(Saved data entries)
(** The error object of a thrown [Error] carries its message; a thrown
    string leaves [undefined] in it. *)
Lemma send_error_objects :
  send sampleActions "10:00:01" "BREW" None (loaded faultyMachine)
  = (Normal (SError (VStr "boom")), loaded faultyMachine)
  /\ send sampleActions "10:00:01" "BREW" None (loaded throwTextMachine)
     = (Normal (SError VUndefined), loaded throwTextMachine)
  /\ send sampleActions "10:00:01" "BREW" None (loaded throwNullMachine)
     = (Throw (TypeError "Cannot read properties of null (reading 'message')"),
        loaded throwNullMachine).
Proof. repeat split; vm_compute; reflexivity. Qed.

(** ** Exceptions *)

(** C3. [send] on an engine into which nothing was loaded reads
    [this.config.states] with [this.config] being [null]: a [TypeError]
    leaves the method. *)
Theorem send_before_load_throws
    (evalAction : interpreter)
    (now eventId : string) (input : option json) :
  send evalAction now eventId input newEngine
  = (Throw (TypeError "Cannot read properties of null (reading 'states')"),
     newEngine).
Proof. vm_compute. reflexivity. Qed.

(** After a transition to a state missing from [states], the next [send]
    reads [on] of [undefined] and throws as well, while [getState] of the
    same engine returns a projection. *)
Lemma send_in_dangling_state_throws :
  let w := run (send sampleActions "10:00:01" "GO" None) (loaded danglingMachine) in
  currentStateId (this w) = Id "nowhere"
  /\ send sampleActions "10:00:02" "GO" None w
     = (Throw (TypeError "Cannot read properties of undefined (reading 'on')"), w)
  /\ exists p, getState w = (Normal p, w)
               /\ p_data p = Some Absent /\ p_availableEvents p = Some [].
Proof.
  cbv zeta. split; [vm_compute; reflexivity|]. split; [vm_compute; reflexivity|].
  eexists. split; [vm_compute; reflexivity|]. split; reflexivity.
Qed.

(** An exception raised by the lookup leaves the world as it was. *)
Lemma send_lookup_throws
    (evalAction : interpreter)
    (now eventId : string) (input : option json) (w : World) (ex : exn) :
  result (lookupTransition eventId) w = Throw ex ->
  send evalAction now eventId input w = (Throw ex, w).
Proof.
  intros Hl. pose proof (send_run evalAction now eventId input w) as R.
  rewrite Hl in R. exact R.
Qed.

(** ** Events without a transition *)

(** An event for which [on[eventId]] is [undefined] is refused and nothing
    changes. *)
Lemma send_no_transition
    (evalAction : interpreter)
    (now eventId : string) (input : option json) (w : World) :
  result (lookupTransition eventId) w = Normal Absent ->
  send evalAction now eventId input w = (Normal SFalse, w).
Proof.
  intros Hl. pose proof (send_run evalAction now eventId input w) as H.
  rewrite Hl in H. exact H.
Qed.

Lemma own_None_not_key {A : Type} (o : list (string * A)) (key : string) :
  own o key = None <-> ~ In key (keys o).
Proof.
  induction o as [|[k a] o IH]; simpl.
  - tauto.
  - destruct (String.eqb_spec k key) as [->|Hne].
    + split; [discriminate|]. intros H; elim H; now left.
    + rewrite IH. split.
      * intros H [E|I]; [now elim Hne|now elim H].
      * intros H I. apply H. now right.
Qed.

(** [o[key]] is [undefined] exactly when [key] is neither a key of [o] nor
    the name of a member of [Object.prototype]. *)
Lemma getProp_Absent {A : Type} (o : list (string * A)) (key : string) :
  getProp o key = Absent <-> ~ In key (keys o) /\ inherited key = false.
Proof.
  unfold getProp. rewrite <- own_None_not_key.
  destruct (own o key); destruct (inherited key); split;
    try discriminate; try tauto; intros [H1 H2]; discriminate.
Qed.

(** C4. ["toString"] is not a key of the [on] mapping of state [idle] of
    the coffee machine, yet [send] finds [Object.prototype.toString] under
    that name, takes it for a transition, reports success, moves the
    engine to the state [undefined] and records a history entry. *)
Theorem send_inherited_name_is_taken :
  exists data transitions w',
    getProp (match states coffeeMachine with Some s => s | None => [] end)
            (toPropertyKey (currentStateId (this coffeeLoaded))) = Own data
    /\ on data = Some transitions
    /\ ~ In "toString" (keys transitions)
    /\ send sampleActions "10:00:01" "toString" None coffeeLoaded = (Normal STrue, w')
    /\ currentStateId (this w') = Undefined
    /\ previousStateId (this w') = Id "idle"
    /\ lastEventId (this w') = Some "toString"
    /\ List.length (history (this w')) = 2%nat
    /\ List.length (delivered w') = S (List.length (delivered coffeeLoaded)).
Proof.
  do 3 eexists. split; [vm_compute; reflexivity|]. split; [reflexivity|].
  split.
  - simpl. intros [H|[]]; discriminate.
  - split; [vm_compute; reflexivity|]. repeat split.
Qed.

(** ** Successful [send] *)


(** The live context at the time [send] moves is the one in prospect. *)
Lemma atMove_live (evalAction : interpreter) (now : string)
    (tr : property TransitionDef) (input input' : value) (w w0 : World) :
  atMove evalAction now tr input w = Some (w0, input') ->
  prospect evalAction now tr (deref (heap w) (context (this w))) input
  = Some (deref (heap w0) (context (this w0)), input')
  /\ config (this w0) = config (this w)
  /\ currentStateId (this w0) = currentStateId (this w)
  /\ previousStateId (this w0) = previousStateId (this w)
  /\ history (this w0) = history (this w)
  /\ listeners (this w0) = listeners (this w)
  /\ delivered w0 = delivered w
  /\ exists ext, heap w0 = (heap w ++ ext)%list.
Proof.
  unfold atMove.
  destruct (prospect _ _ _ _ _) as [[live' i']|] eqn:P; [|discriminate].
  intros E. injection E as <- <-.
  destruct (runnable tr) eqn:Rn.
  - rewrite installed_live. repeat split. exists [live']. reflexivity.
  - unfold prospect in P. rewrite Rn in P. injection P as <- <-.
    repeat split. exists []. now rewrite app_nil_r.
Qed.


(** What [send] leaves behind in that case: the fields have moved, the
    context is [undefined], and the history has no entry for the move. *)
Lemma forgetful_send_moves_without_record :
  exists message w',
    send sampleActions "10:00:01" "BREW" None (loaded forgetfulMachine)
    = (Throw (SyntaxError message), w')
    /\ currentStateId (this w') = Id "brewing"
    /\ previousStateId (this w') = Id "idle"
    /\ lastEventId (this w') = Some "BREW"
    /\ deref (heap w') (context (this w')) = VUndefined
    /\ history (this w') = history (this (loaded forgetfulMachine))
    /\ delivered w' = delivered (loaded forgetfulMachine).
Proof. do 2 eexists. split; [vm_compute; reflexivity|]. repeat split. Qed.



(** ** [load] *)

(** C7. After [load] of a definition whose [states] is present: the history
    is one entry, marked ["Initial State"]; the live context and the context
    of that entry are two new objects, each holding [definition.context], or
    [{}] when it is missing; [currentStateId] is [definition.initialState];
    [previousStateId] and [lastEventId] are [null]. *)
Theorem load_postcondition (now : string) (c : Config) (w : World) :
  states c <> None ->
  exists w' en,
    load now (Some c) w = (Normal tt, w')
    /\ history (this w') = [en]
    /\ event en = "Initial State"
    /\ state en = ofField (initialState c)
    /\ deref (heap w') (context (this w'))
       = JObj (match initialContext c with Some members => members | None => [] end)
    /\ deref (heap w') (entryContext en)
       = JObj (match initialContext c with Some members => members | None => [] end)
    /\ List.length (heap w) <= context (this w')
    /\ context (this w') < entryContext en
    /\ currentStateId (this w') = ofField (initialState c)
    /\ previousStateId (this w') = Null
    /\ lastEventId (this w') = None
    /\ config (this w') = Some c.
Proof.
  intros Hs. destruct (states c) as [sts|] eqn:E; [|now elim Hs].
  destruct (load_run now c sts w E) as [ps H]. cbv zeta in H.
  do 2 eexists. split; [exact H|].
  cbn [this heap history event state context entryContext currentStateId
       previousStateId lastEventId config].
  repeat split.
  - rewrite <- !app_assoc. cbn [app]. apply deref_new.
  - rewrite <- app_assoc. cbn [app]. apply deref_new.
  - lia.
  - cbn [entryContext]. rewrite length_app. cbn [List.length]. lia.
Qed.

Goal of the exercise:
The lines to return are those with the string "length" in them; copy each from the entries above.

Solution:
    /\ List.length (history (this w')) = 2%nat
    /\ List.length (delivered w') = S (List.length (delivered coffeeLoaded)).
    /\ List.length (heap w) <= context (this w')
  - cbn [entryContext]. rewrite length_app. cbn [List.length]. lia.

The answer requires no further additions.